Ms Duffy said she was appalled at the conditions she witnessed in the emergency department, both adult and paediatric.

In the paediatric unit, she said, “only one parent could accompany each child”.

“Most were mothers with quite ill babies, with pushchairs or car seats, and big bags containing all the stuff you would need to care for them.

“I observed mothers trying to juggle babies on one arm while trying to get to the triage room. Babies getting sick on themselves and no other person to support them, even to go to the toilet or just someone simply to take the baby to give the tired mother a rest.”

Ms Duffy said that when the gynaecologist arrived she “explained how SAU don’t do ultrasounds on children under sixteen”.

“He was unaware of this, as was his colleague on Saturday night.”

Elizabeth eventually got the scan the following day but Ms Duffy is angry that she was in pain from Saturday until Thursday “because common sense is lacking with regards to the communication between departments. ”
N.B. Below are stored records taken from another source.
Lemma encrypt_frame_ok d m s s' c :
  encrypt_frame d m s = (s', Ok c) <->
  is_direction d /\ zlen m <= V6_MAX_PLAINTEXT_FRAME /\
  send_counter (dir_cipher d s) + 1 <= U64_MAX /\
  sealed s d (send_counter (dir_cipher d s)) m c /\
  s' = set_send_counter d (send_counter (dir_cipher d s) + 1) s.
Proof.
  unfold encrypt_frame, sealed. pose proof (zlen_nonneg m). split.
  - intros He. inv_eff. unfold validate_plaintext_frame_len in He0. checks.
    apply cipher_state_ok in He2 as [Hd ->].
    apply checked_add_some in He3 as [-> Hn]. apply try_from_max_some in He4 as [-> _].
    done.
  - intros (Hd & Hm & Hc & Hs & ->).
    pose proof (aead_encrypt_length _ _ _ _ _ Hs) as Hl.
    unfold validate_plaintext_frame_len, validate_ciphertext_frame_len.
    unfold V6_MAX_PLAINTEXT_FRAME, V6_AEAD_TAG_BYTES, V6_MAX_DATA_FRAME in *.
    rewrite (proj2 (Z.leb_le _ _)) by lia.
    erewrite ebind_pass by reflexivity. erewrite ebind_pass by reflexivity.
    rewrite (elift_pass _ _ _ (dir_cipher d s)) by by apply cipher_state_ok.
    cbv zeta. erewrite elift_pass by by apply ok_or_ok, checked_add_some.
    rewrite (elift_pass _ _ _ (zlen m + 16)) by
      (apply ok_or_ok, try_from_max_some; unfold U32_MAX; lia).
    erewrite elift_pass by by apply ok_or_ok.
    rewrite (proj2 (in_range_true _ _ _)) by lia. done.
Qed.

Lemma encrypt_frame_err d m s s' e : encrypt_frame d m s = (s', Err e) -> s' = s.
Proof.
  unfold encrypt_frame, ebind, elift, eget, emodify, eret. intros He.
  repeat case_match; simplify_eq; done.
Qed.

(** Encryptions one after the other, in any directions: what each frame that
    was sealed leaves on the wire, with its direction and plaintext. *)
Fixpoint seal_all (ops : list (Z * bytes)) (s : SharedV6State)
  : SharedV6State * list (Z * bytes * bytes) :=
  match ops with
  | [] => (s, [])
  | (d, m) :: ops' =>
      match encrypt_frame d m s with
      | (s', Ok c) => let (s'', log) := seal_all ops' s' in (s'', (d, m, c) :: log)
      | (s', Err _) => seal_all ops' s'
      end
  end.

(** The ciphertext is what the cipher makes of the plaintext under [nonce],
    with the key and the associated data of the direction. *)
Definition sealed_with (s : SharedV6State) (nonce : bytes) (e : Z * bytes * bytes) : Prop :=
  let '(d, m, c) := e in
  aead_encrypt (cipher (dir_cipher d s)) nonce
    (frame_aad (st_version s) (st_instance_id s) d (zlen m + 16)) m = Some c.

Definition nonce_of (e : Z * Z) : bytes := frame_nonce e.1 e.2.

Lemma counters_ok_dir d s : counters_ok s ->
  is_u64 (send_counter (dir_cipher d s)) /\ is_u64 (dir_recv d s).
Proof. unfold counters_ok, dir_cipher, dir_recv. destruct (d =? _); naive_solver. Qed.

Lemma counters_ok_set d n s :
  is_u64 n -> counters_ok s -> counters_ok (set_send_counter d n s).
Proof.
  unfold counters_ok, set_send_counter. cbn. intros Hn (H1 & H2 & H3 & H4).
  destruct (d =? DIRECTION_C2D), (d =? DIRECTION_D2C); cbn; auto.
Qed.

Lemma sealed_with_counter d n s nonce e :
  sealed_with (set_send_counter d n s) nonce e -> sealed_with s nonce e.
Proof.
  destruct e as [[d' m] c]. unfold sealed_with, dir_cipher, set_send_counter. cbn.
  by destruct (d' =? DIRECTION_C2D), (d =? DIRECTION_C2D), (d =? DIRECTION_D2C).
Qed.

(** The counters under which the frames of the log were sealed. *)
Lemma seal_all_log ops s :
  counters_ok s ->
  counters_ok (seal_all ops s).1 /\
  exists log : list (Z * Z),
    Forall (fun e => is_direction e.1 /\ is_u64 e.2 /\
                     send_counter (dir_cipher e.1 s) <= e.2) log /\
    NoDup (map nonce_of log) /\
    Forall2 (sealed_with s) (map nonce_of log) (seal_all ops s).2.
Proof.
  revert s; induction ops as [|[d m] ops IH]; intros s Hs; cbn [seal_all].
  { split; [apply Hs|]. exists []. repeat constructor. }
  destruct (encrypt_frame d m s) as [s1 [c|e]] eqn:He.
  2:{ apply encrypt_frame_err in He as ->. by apply IH. }
  apply encrypt_frame_ok in He as (Hd & _ & Hn & Hc & ->).
  destruct (counters_ok_dir d s Hs) as [Hu _].
  specialize (IH (set_send_counter d (send_counter (dir_cipher d s) + 1) s)).
  destruct (seal_all ops _) as [s2 out]. cbn [fst snd] in *.
  destruct IH as (H1 & log & H2 & H3 & H4). { apply counters_ok_set; [|done]. unfold is_u64 in *. lia. }
  assert (Forall (fun e => is_direction e.1 /\ is_u64 e.2 /\
    (if e.1 =? d then send_counter (dir_cipher d s) + 1 else send_counter (dir_cipher e.1 s)) <= e.2)
    log) as H2'.
  { eapply Forall_impl; [exact H2|]. intros [d' n] (Hd' & Hn' & Hle). split_and!; try done.
    cbn in *. rewrite dir_cipher_set in Hle by done. by destruct (Z.eqb_spec d' d); subst. }
  split; [done|]. exists ((d, send_counter (dir_cipher d s)) :: log). split_and!.
  - constructor; [by eauto using Z.le_refl|]. eapply Forall_impl; [exact H2'|].
    intros [d' n] (Hd' & Hn' & Hle). split_and!; try done. cbn in *.
    destruct (Z.eqb_spec d' d); subst; lia.
  - cbn [map]. constructor; [|done]. rewrite list_elem_of_In, in_map_iff.
    intros ([d' n] & E & Hin). apply list_elem_of_In in Hin.
    apply (proj1 (Forall_forall _ _) H2') in Hin as (Hd' & Hn' & Hle). cbn in *.
    apply frame_nonce_inj in E as [-> ->]; try done. rewrite Z.eqb_refl in Hle. lia.
  - constructor; [exact Hc|]. eapply Forall2_impl; [exact H4|].
    intros nonce e. apply sealed_with_counter.
Qed.

(** C22: no nonce is used twice in a session.  Whatever frames are encrypted in
    whatever order and directions, failures included, the ciphertexts that come
    out are those of the cipher under pairwise distinct nonces, each with the
    key and associated data of its direction; the counters stay within 64 bits
    (the last value is refused instead of wrapping), and an encryption that
    fails leaves the state as it was. *)
Theorem nonces_never_repeat ops s :
  counters_ok s ->
  (exists nonces, NoDup nonces /\ Forall2 (sealed_with s) nonces (seal_all ops s).2) /\
  counters_ok (seal_all ops s).1 /\
  forall d m s' e, encrypt_frame d m s = (s', Err e) -> s' = s.
Proof.
  intros Hs. destruct (seal_all_log ops s Hs) as (? & log & _ & ? & ?).
  eauto 6 using encrypt_frame_err.
Qed.

(** ** Delivery in order *)

(** What the receiver does with one ciphertext. *)
Definition open_one (d : Z) (c : bytes) : eff SharedV6State string bytes :=
  let~ counter := expect_next_counter d in decrypt_frame d c counter.

Definition opens (r : SharedV6State) (d counter : Z) (c m : bytes) : Prop :=
  aead_decrypt (cipher (dir_cipher d r)) (frame_nonce d counter)
    (frame_aad (st_version r) (st_instance_id r) d (zlen c)) c = Some m.

Lemma expect_next_ok d r r' n :
  expect_next_counter d r = (r', Ok n) <->
  is_direction d /\ n = dir_recv d r /\ n + 1 <= U64_MAX /\ r' = set_recv_counter d (n + 1) r.
Proof.
  unfold expect_next_counter, ebind, eget, elift, emodify, eret.
  destruct (recv_counter d r) as [x|] eqn:Hr; cbn [ok_or].
  - apply recv_counter_ok in Hr as [Hd ->].
    destruct (checked_add _ _ _) as [y|] eqn:Ha; cbn [ok_or].
    + apply checked_add_some in Ha as [-> Ha]. naive_solver.
    + apply checked_add_none in Ha. split; [done|]. intros (_ & -> & ? & _). lia.
  - split; [done|]. intros (Hd & -> & _).
    by rewrite (proj2 (recv_counter_ok d r _) (conj Hd eq_refl)) in Hr.
Qed.

Lemma decrypt_frame_ok d c n r r' m :
  decrypt_frame d c n r = (r', Ok m) <->
  is_direction d /\ V6_AEAD_TAG_BYTES <= zlen c <= V6_MAX_DATA_FRAME /\
  opens r d n c m /\ r' = r.
Proof.
  unfold decrypt_frame, opens, validate_ciphertext_frame_len, ebind, elift, eget.
  destruct (in_range _ _ _) eqn:Hl; cbn [rbind ensure].
  - apply in_range_true in Hl. destruct (cipher_state d r) as [x|] eqn:Hc.
    + apply cipher_state_ok in Hc as [Hd ->].
      rewrite (proj2 (try_from_max_some U32_MAX (zlen c) (zlen c))) by
        (unfold U32_MAX, V6_MAX_DATA_FRAME in *; lia). cbn [ok_or].
      destruct (aead_decrypt _ _ _ _); cbn [ok_or]; naive_solver.
    + split; [done|]. intros (Hd & _).
      by rewrite (proj2 (cipher_state_ok d r _) (conj Hd eq_refl)) in Hc.
  - apply in_range_false in Hl. split; [done|]. intros (_ & ? & _). lia.
Qed.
When the Limerick Post put the issues to the hospital, a spokesman said: “UL Hospitals Group cannot comment on individual cases due to our ethical and legal obligations to protect the privacy of all patients who attend our hospitals and our staff”.
“However, the patient experience described is not the standard of care we wish to provide and we apologise to the patient and her family.
“It’s evident that there was a breakdown in communication around the organisation of an ultrasound test, and steps are being taken to address this.”